**** Recorded data ****

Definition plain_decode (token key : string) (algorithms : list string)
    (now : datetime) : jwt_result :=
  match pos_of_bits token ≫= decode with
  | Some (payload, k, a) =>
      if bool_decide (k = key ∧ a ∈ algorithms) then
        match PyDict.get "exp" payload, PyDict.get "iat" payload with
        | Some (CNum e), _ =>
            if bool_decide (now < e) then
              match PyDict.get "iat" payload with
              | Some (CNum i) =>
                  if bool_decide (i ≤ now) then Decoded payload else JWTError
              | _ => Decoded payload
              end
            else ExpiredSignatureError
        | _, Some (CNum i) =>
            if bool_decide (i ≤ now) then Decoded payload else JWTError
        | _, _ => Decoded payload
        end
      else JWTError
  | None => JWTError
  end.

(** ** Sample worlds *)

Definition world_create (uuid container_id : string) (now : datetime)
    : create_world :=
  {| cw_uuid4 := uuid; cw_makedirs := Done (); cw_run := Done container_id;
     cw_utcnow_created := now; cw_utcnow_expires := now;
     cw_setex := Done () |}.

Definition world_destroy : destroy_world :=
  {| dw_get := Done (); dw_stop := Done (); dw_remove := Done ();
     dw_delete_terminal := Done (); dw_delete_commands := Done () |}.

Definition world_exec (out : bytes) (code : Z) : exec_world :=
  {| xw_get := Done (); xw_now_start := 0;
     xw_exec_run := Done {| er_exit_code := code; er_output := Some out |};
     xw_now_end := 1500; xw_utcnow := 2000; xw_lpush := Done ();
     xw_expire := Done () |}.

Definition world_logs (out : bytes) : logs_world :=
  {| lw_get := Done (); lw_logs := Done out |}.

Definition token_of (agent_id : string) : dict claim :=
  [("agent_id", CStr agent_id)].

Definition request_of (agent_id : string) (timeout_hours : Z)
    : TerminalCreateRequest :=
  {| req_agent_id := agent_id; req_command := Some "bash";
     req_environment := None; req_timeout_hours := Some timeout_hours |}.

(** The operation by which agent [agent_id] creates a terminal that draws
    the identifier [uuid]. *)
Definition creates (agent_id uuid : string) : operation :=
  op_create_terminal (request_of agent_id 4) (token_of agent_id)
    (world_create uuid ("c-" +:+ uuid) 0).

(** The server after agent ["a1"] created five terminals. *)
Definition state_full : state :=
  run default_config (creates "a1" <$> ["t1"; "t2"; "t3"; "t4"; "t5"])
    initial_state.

****
**** Recorded data ****

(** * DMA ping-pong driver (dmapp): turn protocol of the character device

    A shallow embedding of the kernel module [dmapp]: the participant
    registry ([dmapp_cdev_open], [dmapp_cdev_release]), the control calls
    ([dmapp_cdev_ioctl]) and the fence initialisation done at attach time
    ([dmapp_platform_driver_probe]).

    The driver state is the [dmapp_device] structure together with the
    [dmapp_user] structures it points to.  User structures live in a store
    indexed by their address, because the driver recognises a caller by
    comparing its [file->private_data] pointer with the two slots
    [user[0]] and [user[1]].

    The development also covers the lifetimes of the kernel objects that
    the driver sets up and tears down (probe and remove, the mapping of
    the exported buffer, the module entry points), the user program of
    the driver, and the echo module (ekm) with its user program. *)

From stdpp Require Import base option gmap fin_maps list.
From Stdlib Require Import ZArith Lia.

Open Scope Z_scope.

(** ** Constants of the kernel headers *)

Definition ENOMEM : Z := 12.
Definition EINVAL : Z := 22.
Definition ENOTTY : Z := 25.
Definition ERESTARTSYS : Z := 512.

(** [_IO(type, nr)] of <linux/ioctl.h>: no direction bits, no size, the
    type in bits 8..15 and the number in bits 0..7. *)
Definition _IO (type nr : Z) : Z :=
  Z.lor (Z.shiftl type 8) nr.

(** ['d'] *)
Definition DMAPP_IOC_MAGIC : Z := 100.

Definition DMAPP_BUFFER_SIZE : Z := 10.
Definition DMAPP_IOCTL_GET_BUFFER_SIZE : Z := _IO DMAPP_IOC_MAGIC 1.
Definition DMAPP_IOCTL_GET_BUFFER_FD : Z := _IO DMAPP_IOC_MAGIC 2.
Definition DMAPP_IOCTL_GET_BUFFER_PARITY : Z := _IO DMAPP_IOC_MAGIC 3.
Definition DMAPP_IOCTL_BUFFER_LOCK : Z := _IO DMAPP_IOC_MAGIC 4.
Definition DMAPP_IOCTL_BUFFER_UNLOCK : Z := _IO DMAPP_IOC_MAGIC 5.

****
**** Recorded data ****

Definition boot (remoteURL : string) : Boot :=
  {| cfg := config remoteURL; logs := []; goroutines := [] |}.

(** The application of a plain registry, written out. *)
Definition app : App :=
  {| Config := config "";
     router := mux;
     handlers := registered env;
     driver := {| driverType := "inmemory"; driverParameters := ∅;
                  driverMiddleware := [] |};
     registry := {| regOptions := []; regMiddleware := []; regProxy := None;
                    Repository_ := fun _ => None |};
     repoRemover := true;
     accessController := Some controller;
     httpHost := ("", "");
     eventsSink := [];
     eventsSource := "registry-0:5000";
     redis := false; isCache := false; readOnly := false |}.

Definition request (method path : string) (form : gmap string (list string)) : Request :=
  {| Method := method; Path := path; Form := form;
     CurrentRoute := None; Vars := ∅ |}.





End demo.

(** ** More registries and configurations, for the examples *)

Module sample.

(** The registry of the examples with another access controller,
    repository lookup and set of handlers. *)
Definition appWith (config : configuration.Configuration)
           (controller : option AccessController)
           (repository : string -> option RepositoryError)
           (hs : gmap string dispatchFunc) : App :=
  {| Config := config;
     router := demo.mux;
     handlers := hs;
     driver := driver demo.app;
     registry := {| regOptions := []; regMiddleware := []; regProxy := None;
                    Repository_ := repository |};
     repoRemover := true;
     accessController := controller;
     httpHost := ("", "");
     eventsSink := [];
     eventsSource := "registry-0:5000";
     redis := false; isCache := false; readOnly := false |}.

****

Task to carry out:
In the data above, which lines lie between the line with "The development also" and the line with "Definition DMAPP_IOCTL_BUFFER_UNLOCK : Z", inclusive? Print those lines exactly and nothing else.

Result:
    The development also covers the lifetimes of the kernel objects that
    the driver sets up and tears down (probe and remove, the mapping of
    the exported buffer, the module entry points), the user program of
    the driver, and the echo module (ekm) with its user program. *)

From stdpp Require Import base option gmap fin_maps list.
From Stdlib Require Import ZArith Lia.

Open Scope Z_scope.

(** ** Constants of the kernel headers *)

Definition ENOMEM : Z := 12.
Definition EINVAL : Z := 22.
Definition ENOTTY : Z := 25.
Definition ERESTARTSYS : Z := 512.

(** [_IO(type, nr)] of <linux/ioctl.h>: no direction bits, no size, the
    type in bits 8..15 and the number in bits 0..7. *)
Definition _IO (type nr : Z) : Z :=
  Z.lor (Z.shiftl type 8) nr.

(** ['d'] *)
Definition DMAPP_IOC_MAGIC : Z := 100.

Definition DMAPP_BUFFER_SIZE : Z := 10.
Definition DMAPP_IOCTL_GET_BUFFER_SIZE : Z := _IO DMAPP_IOC_MAGIC 1.
Definition DMAPP_IOCTL_GET_BUFFER_FD : Z := _IO DMAPP_IOC_MAGIC 2.
Definition DMAPP_IOCTL_GET_BUFFER_PARITY : Z := _IO DMAPP_IOC_MAGIC 3.
Definition DMAPP_IOCTL_BUFFER_LOCK : Z := _IO DMAPP_IOC_MAGIC 4.
Definition DMAPP_IOCTL_BUFFER_UNLOCK : Z := _IO DMAPP_IOC_MAGIC 5.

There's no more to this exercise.